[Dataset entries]
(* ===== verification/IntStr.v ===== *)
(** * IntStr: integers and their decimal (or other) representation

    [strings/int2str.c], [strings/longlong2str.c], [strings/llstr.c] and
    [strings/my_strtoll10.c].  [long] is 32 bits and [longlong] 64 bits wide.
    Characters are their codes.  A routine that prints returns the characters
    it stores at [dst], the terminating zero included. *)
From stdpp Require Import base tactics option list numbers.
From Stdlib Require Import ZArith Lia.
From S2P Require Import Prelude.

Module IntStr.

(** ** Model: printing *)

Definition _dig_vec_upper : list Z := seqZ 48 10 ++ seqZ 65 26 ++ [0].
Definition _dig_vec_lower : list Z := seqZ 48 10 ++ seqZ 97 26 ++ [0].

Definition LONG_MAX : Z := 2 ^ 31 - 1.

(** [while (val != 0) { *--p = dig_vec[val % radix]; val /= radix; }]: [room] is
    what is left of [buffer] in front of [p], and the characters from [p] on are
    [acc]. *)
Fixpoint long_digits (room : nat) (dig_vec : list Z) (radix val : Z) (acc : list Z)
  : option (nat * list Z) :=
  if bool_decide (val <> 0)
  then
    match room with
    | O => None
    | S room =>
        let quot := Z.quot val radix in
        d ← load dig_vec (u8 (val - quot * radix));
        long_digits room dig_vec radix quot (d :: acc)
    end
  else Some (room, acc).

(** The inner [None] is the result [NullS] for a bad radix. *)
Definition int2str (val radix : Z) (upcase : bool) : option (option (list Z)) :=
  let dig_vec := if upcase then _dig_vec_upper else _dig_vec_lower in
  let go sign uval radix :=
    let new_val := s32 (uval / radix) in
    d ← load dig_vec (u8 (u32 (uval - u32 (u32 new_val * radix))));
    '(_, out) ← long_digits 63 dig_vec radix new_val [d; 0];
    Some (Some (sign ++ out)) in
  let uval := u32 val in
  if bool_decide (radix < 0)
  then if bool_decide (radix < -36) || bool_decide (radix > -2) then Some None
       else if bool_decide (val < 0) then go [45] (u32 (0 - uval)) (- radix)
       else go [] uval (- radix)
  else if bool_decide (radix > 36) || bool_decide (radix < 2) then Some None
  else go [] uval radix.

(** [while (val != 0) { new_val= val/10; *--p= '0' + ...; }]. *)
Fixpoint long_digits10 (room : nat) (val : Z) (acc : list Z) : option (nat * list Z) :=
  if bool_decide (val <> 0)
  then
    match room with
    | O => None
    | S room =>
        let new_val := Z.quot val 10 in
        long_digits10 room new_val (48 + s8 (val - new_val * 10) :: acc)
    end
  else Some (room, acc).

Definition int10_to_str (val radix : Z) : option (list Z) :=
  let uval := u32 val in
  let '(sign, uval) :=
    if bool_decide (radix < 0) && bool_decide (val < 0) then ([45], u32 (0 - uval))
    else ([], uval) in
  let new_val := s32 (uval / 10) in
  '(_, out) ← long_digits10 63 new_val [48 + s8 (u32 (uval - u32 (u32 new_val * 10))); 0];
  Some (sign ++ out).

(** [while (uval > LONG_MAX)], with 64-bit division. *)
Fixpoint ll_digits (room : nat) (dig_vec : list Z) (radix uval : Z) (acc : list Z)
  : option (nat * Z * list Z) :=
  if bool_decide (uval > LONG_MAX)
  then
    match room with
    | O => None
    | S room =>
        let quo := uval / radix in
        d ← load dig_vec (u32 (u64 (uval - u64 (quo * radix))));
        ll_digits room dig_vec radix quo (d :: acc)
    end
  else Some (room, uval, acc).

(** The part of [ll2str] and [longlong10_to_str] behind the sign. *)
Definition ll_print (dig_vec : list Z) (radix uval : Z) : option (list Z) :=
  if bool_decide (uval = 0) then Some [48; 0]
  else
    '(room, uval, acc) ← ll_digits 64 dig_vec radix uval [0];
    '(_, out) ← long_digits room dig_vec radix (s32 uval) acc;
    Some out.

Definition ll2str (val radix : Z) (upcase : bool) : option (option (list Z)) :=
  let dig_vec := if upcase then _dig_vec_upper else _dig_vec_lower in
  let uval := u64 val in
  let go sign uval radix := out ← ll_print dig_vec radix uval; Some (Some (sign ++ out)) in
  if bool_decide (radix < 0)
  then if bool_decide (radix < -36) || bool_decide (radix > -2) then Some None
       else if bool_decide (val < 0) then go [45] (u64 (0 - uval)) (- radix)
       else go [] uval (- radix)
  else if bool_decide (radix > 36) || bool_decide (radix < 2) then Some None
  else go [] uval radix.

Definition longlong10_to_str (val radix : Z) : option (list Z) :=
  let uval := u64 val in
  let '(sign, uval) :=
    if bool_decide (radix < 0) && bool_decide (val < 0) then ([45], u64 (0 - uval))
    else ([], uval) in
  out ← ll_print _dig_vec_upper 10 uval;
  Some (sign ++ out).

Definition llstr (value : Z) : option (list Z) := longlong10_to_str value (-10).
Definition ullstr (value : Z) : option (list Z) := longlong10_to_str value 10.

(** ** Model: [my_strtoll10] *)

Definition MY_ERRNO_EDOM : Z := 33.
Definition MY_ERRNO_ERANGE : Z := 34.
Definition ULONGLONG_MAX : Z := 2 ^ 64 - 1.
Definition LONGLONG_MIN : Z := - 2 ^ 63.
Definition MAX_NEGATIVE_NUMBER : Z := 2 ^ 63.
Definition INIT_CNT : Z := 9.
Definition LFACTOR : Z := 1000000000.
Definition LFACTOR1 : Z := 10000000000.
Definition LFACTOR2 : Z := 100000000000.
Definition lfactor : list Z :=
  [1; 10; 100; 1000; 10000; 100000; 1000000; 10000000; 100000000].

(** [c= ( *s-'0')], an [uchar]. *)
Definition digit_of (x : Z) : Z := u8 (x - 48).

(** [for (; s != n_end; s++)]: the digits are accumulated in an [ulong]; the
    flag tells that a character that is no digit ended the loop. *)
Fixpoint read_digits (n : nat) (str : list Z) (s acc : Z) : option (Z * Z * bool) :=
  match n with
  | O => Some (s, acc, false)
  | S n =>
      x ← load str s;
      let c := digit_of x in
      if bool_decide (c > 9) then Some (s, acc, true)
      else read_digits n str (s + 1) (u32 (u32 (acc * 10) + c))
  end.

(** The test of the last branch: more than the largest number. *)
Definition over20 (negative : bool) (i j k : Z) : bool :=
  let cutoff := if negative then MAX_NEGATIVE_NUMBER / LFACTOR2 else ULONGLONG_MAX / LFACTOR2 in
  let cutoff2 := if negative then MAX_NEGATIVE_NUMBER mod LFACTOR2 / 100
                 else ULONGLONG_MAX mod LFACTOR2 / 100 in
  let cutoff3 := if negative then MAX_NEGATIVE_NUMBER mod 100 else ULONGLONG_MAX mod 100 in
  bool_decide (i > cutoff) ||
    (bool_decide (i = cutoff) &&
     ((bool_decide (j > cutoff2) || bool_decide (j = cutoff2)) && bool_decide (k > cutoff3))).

▶ **How to complete this task**
Find the string "that" in the entries above. Copy each line where it occurs.

▶ **Answer to this task**
    Characters are their codes.  A routine that prints returns the characters
    flag tells that a character that is no digit ended the loop. *)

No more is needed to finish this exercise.